From the line with "(* ===== verification/Ipc.v ===== *)" through the line with "given by its", repeat the entries verbatim, both end lines included, and add nothing.

### PROVIDED RECORDS

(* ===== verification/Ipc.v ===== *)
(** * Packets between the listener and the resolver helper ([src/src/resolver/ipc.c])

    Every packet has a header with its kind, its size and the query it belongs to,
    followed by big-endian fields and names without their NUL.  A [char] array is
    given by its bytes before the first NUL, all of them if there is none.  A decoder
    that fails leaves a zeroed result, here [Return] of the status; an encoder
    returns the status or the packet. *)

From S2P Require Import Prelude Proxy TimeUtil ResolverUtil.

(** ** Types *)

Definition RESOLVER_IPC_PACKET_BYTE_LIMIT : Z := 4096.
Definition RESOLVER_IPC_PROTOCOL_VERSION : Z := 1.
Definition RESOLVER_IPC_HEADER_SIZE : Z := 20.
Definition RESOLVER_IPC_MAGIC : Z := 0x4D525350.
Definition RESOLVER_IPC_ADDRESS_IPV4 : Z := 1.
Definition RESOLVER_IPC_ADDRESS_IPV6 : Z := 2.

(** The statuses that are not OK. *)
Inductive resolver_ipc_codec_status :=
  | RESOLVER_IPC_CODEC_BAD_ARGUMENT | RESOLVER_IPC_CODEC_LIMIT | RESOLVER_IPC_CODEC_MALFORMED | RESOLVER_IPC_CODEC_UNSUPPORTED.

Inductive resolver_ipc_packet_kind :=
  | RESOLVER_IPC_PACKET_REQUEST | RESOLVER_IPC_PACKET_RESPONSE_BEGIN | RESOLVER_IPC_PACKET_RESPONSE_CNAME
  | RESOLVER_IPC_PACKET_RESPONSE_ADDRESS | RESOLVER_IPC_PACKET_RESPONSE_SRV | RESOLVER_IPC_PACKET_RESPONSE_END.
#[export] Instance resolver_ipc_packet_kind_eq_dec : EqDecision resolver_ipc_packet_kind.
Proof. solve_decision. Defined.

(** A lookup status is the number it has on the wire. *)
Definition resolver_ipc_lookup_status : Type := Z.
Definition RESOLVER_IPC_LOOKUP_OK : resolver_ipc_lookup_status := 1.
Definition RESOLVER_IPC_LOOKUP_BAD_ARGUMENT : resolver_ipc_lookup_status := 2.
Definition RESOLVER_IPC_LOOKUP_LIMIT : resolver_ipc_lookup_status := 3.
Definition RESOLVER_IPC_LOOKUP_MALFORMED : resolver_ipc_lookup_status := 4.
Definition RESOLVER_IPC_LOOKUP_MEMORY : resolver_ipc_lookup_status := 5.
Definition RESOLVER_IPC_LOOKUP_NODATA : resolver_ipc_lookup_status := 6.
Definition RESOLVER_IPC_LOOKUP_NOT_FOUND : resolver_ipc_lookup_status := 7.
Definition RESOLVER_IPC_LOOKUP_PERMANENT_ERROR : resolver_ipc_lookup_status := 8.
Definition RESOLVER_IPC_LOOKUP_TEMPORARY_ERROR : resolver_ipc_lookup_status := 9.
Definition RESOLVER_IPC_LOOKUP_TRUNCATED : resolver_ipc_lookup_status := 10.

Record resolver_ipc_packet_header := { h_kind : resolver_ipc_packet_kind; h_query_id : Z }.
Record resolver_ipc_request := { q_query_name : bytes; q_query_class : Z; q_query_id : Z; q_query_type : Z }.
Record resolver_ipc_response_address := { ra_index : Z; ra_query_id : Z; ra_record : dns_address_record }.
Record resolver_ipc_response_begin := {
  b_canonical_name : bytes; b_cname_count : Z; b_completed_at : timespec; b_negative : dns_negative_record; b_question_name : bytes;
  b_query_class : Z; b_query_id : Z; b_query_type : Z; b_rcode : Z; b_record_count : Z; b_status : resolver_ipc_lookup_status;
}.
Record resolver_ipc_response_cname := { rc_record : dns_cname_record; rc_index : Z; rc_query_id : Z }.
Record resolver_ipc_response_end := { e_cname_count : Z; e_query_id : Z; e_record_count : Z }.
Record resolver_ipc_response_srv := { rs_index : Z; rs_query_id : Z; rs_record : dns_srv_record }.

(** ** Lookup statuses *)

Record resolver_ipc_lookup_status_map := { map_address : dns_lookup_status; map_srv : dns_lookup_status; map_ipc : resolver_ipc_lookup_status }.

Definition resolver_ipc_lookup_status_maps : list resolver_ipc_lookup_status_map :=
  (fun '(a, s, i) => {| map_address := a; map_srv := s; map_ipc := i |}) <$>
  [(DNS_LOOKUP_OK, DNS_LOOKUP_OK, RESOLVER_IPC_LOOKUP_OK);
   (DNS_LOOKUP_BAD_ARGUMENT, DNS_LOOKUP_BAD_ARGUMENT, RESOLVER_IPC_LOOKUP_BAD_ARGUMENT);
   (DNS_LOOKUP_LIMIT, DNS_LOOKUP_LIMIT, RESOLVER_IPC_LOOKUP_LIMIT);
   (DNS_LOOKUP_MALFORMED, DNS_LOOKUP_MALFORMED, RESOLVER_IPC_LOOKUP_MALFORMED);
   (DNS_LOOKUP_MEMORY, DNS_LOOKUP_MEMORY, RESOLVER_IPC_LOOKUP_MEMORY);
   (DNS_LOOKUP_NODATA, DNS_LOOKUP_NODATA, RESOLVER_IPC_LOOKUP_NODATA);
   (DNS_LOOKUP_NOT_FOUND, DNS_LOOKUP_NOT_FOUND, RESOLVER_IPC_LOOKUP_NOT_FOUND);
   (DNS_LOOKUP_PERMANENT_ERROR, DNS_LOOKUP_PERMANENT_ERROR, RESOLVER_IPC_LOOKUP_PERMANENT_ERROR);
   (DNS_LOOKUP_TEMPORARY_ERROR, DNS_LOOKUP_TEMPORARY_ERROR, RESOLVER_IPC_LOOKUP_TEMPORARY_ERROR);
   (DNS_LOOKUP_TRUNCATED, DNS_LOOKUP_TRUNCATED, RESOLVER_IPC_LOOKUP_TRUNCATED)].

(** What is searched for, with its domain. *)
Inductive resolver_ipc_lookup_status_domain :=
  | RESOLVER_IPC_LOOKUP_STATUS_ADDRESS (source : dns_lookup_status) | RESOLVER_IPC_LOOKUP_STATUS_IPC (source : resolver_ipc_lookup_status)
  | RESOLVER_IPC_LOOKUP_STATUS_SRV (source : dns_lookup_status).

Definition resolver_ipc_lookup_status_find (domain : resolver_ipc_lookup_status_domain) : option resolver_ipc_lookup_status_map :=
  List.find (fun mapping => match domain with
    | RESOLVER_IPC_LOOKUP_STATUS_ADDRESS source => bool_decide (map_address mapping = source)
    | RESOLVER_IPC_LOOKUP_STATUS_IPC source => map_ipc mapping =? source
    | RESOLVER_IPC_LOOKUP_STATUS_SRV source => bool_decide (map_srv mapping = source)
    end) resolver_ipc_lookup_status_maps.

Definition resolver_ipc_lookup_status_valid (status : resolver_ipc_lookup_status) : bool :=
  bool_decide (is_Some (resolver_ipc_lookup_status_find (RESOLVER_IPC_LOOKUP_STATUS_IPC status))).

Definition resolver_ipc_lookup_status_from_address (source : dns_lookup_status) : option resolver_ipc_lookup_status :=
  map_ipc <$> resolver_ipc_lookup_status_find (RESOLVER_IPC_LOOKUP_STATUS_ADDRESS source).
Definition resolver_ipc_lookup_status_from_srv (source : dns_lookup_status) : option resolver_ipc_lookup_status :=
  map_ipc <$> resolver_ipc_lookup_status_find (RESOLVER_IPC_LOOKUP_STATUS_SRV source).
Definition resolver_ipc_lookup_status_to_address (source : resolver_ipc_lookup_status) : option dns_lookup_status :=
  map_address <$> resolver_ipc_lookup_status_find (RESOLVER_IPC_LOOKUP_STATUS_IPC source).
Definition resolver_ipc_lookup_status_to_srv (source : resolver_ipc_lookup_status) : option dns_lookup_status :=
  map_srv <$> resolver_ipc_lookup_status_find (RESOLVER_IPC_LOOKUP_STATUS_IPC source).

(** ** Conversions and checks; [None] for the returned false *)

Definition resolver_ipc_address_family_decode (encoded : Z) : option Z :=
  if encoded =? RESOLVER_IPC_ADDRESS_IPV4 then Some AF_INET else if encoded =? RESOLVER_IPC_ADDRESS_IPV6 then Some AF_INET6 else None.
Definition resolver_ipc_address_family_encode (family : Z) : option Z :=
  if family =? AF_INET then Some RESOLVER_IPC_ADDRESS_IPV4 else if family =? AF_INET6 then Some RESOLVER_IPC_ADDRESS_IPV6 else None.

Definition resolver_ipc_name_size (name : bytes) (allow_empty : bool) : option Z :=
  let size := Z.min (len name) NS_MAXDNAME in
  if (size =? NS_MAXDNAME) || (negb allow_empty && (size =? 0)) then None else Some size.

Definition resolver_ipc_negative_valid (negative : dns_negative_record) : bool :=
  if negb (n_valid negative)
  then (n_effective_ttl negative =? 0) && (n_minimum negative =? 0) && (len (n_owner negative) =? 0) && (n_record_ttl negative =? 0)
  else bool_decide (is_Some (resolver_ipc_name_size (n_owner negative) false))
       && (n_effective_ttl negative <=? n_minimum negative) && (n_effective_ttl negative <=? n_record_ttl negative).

######
### PROVIDED RECORDS

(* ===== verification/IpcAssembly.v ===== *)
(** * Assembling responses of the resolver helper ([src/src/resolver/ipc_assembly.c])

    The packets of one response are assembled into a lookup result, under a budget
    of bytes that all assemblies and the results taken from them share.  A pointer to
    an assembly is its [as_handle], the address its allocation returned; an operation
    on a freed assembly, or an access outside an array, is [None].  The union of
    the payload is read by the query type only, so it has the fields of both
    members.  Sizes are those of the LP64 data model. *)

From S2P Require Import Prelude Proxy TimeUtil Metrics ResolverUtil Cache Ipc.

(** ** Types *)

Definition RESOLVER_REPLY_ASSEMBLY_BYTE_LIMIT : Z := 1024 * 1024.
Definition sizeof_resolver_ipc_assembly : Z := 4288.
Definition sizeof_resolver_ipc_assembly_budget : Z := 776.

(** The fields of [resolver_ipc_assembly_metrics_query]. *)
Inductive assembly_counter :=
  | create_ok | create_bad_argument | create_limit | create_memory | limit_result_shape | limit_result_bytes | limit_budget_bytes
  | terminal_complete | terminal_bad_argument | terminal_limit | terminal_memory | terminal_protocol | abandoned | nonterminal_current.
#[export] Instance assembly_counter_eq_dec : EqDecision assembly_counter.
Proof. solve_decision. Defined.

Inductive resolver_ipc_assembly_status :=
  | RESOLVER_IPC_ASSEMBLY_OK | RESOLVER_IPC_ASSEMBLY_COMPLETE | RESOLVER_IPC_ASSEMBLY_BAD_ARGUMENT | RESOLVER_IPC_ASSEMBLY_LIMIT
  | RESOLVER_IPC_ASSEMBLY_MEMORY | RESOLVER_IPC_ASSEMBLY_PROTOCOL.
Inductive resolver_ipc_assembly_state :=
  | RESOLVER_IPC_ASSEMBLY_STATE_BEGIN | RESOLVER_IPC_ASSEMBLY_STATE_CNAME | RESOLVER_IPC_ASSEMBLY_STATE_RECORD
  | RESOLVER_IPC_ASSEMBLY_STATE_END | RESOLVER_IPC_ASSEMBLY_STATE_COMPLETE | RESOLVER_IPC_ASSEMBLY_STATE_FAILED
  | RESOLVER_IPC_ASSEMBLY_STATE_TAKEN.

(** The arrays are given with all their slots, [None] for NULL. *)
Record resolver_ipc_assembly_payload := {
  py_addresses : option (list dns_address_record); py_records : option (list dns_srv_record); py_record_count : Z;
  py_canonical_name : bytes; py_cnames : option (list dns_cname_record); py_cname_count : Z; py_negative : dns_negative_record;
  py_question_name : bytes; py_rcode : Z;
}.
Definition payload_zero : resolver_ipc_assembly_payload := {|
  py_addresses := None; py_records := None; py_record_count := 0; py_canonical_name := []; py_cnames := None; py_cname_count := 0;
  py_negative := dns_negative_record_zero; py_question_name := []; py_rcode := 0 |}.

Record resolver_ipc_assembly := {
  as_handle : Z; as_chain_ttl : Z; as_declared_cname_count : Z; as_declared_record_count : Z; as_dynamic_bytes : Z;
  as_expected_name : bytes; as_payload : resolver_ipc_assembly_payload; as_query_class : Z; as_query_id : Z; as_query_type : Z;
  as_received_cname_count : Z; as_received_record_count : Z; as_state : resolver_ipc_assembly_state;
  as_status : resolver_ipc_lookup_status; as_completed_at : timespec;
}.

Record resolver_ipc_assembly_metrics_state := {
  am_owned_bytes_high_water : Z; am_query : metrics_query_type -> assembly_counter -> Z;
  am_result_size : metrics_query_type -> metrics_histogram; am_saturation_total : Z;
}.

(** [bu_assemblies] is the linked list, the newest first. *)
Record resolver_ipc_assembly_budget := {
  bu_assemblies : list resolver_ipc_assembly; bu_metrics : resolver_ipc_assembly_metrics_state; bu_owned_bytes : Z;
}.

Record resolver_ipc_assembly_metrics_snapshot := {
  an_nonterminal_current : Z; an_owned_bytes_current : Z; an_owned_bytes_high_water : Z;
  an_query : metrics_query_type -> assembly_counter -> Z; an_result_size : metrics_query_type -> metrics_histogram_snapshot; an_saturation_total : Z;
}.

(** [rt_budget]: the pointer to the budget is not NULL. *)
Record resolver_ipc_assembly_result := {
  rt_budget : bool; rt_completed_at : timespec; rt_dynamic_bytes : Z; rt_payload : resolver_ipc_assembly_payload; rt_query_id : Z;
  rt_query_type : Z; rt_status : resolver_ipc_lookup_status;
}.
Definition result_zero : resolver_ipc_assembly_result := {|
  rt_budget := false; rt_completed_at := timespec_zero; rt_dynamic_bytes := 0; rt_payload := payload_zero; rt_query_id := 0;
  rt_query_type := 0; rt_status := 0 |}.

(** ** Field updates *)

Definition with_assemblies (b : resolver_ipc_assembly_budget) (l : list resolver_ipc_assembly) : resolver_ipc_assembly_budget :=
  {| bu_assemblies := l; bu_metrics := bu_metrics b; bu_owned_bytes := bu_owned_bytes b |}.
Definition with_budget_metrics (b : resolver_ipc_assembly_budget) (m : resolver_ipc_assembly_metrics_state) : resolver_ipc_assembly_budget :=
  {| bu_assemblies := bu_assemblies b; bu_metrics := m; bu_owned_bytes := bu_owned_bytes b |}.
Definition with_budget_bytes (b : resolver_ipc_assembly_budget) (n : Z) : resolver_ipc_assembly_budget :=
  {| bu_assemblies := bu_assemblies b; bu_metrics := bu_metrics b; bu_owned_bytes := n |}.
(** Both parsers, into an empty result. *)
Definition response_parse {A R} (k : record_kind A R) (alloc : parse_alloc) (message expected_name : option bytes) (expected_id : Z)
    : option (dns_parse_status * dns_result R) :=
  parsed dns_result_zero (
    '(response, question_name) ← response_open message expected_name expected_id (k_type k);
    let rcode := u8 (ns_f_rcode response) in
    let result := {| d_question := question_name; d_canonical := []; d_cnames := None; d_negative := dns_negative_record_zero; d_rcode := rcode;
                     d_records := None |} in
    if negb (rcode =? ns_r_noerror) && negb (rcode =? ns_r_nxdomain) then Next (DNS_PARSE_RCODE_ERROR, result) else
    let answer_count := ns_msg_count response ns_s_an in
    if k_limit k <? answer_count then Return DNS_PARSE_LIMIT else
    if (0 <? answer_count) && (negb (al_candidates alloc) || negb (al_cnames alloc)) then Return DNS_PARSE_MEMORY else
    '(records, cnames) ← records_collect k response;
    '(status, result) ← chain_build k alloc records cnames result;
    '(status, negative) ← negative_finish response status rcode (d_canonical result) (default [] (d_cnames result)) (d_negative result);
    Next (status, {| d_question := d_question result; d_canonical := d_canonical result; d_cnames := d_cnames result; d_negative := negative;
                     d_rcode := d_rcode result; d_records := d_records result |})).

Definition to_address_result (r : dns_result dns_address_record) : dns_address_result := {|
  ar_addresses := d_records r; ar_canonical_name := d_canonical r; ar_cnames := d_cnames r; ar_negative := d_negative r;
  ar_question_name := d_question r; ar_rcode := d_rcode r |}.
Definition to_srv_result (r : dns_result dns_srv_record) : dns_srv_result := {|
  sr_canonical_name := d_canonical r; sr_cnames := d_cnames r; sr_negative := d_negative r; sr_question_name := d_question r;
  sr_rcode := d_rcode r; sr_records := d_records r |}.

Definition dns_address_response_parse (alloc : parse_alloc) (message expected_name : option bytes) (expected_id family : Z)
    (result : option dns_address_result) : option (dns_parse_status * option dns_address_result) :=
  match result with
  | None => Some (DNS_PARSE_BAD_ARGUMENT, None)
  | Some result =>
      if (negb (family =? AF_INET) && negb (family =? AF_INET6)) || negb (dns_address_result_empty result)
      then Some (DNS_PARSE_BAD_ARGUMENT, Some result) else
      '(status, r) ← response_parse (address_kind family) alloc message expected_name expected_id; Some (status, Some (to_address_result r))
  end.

######

**TASK ANSWER**:
(* ===== verification/Ipc.v ===== *)
(** * Packets between the listener and the resolver helper ([src/src/resolver/ipc.c])

    Every packet has a header with its kind, its size and the query it belongs to,
    followed by big-endian fields and names without their NUL.  A [char] array is
    given by its bytes before the first NUL, all of them if there is none.  A decoder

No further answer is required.